> _Work task_
As the answer, give a copy of each line below that includes the word "fails".

> _Data_
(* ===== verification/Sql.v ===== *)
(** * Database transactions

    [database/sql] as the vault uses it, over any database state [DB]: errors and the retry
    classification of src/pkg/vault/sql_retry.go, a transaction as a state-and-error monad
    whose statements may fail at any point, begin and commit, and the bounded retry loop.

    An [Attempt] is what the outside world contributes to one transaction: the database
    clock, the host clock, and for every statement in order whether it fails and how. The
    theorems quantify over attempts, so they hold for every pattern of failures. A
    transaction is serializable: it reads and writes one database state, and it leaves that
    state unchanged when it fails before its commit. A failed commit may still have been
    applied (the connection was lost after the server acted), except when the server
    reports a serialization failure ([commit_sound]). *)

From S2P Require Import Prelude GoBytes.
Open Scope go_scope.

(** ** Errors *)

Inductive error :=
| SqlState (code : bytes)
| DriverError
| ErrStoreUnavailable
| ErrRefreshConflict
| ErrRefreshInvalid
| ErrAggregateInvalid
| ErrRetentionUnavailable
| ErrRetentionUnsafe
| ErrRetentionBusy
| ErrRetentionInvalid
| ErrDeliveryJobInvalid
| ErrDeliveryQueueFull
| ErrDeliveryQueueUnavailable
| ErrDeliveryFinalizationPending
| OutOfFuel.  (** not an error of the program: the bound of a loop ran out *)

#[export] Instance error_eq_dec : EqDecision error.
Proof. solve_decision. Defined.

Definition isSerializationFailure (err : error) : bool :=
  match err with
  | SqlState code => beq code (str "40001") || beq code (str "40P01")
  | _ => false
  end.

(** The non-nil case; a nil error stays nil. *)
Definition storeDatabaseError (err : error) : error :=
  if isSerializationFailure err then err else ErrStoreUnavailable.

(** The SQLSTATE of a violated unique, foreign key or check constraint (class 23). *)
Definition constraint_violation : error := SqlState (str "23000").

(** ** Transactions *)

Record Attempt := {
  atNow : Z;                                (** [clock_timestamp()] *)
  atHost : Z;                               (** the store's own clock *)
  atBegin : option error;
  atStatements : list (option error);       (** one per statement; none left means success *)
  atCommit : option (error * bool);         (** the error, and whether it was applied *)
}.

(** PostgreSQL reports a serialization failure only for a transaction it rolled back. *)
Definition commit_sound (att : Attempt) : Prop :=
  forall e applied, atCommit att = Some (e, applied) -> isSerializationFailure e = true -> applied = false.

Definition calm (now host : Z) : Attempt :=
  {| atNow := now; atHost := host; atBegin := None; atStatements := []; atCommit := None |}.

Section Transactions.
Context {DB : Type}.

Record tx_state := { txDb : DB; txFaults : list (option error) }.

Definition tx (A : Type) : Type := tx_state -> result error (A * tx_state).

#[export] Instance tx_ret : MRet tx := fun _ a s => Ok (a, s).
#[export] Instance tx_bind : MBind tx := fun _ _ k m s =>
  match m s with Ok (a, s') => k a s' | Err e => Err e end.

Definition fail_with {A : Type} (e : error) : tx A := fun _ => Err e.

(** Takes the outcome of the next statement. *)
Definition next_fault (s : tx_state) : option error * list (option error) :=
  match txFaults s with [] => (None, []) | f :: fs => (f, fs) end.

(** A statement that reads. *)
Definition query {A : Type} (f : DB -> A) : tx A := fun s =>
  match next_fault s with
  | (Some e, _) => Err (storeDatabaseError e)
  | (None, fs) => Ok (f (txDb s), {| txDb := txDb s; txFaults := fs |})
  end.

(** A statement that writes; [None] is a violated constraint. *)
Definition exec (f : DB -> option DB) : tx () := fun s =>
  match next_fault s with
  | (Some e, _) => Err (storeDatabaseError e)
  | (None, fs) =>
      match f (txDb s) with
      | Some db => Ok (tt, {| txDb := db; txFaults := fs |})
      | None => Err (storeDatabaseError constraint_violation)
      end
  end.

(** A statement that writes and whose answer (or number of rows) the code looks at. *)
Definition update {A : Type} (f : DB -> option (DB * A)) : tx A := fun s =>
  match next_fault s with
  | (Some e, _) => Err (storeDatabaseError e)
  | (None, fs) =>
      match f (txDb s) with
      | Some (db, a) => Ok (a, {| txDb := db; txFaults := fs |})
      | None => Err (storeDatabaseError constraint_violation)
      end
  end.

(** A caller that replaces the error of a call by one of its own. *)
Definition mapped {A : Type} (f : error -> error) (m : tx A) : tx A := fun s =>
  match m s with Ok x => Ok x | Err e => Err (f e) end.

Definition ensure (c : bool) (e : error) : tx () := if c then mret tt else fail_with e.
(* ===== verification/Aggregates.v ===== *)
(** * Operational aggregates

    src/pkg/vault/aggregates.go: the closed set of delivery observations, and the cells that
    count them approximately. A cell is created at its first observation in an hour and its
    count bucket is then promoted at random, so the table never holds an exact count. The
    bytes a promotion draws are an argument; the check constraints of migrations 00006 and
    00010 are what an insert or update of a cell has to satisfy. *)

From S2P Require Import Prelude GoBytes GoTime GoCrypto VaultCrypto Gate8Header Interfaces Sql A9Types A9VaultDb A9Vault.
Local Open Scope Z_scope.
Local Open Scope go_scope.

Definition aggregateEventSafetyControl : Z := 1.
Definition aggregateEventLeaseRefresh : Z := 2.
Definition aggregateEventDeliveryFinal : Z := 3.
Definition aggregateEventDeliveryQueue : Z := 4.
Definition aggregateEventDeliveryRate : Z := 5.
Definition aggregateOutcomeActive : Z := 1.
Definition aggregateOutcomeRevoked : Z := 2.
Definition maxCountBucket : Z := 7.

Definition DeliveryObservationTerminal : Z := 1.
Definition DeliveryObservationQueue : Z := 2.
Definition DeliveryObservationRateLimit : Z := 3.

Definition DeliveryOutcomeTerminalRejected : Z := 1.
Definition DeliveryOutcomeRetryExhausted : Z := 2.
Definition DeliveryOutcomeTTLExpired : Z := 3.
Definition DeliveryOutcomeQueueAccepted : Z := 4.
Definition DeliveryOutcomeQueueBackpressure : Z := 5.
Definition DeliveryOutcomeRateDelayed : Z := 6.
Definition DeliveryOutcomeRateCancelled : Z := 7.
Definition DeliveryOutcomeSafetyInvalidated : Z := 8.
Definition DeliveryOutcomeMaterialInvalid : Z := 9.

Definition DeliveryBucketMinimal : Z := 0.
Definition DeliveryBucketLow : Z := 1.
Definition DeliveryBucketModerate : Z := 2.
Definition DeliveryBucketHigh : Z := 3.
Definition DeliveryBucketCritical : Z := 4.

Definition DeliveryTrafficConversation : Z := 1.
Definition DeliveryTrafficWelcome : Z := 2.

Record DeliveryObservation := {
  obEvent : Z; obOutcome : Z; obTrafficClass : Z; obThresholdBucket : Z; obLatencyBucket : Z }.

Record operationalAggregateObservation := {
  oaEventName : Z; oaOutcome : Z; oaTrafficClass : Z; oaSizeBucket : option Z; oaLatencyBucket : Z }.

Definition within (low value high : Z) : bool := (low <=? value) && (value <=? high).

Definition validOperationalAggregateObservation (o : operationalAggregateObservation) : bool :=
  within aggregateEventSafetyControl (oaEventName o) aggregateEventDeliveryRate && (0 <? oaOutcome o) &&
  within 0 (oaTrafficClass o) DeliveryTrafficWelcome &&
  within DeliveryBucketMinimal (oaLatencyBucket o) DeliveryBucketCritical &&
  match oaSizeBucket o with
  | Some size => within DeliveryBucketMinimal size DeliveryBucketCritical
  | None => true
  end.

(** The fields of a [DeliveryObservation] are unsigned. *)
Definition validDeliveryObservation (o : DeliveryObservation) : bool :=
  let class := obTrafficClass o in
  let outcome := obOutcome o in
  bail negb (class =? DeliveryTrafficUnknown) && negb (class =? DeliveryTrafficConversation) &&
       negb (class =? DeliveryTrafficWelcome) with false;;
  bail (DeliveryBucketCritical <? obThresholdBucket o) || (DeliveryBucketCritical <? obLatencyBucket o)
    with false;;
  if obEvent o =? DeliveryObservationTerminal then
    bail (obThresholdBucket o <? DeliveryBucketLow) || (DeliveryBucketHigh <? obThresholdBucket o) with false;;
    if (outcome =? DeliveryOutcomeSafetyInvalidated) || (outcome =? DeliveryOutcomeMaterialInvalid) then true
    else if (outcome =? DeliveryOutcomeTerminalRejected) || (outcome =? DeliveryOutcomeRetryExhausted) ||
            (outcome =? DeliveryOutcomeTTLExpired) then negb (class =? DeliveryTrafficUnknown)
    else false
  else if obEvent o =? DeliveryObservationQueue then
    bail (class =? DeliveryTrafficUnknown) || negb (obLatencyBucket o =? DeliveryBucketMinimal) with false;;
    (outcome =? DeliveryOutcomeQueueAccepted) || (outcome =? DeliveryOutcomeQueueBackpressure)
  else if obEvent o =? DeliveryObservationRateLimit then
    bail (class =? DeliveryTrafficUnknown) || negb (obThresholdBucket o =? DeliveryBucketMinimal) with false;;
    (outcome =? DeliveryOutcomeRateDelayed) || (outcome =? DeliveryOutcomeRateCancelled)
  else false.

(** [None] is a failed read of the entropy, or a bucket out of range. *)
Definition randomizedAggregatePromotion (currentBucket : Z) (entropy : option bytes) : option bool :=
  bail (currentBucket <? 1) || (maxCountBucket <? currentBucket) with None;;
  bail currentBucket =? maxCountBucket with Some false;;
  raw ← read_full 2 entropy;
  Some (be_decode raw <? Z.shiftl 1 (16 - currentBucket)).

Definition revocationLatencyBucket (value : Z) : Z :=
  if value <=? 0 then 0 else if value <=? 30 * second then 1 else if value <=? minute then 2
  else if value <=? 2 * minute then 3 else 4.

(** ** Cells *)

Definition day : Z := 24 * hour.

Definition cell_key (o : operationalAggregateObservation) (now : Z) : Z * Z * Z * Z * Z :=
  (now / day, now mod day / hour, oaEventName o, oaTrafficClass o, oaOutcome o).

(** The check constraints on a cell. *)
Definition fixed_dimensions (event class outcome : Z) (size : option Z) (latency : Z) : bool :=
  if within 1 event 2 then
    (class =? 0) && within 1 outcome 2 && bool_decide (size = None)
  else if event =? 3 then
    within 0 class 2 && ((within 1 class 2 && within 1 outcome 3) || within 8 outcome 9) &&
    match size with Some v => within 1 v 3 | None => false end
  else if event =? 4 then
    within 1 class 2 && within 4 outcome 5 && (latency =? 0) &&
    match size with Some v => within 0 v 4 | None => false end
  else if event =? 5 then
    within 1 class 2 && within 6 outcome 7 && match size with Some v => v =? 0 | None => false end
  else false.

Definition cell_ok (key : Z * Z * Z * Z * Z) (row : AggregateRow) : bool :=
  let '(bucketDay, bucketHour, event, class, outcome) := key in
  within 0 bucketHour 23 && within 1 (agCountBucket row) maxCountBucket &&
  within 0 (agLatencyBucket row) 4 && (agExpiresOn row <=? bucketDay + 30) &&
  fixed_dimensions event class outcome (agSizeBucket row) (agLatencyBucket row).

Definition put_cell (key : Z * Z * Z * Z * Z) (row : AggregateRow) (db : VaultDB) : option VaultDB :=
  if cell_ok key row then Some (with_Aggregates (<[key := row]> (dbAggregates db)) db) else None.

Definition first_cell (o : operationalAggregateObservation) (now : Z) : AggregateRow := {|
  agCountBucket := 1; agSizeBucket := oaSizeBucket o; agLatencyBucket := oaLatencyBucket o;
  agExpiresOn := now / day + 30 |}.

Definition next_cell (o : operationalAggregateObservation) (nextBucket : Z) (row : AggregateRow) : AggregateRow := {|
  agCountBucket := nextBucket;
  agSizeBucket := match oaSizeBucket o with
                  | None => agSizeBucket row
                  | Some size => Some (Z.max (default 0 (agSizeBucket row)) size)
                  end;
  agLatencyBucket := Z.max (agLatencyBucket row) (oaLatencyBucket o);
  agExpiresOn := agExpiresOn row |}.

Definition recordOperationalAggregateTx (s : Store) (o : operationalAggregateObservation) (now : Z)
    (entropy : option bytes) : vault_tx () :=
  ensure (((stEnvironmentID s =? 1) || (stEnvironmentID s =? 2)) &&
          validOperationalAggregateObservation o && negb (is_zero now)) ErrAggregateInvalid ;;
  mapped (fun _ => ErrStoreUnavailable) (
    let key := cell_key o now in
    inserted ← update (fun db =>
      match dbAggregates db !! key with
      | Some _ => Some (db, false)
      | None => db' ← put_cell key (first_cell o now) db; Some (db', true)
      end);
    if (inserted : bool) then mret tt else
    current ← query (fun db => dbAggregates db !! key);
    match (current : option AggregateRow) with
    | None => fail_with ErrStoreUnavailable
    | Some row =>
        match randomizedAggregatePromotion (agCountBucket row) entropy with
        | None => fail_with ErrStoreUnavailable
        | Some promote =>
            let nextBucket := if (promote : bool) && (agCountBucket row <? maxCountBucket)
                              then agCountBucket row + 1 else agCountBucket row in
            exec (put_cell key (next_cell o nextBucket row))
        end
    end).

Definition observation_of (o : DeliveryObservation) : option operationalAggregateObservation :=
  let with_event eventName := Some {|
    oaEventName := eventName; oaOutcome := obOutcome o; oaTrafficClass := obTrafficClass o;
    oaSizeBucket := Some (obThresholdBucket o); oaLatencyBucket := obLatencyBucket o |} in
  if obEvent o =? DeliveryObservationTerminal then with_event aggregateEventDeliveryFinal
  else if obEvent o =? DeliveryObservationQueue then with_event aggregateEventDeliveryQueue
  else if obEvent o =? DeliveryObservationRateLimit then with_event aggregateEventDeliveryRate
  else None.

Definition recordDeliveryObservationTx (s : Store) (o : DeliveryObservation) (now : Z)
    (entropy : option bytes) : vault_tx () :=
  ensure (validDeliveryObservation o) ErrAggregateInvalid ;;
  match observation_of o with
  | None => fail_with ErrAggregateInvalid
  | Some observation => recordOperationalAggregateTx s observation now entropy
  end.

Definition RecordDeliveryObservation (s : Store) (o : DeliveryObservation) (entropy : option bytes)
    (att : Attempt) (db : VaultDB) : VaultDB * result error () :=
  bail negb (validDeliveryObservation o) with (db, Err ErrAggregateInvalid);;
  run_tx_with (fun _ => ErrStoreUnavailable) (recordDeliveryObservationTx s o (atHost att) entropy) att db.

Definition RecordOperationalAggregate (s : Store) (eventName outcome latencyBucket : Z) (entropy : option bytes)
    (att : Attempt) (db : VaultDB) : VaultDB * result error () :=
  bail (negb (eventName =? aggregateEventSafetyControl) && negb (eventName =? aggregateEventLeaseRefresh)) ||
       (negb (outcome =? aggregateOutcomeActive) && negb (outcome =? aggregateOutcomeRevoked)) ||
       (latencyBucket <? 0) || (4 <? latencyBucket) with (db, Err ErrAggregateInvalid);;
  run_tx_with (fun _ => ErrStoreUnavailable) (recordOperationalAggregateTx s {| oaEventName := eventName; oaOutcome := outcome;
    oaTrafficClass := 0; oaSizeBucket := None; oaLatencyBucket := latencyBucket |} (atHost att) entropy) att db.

> _Completed task_
    clock, the host clock, and for every statement in order whether it fails and how. The
    state unchanged when it fails before its commit. A failed commit may still have been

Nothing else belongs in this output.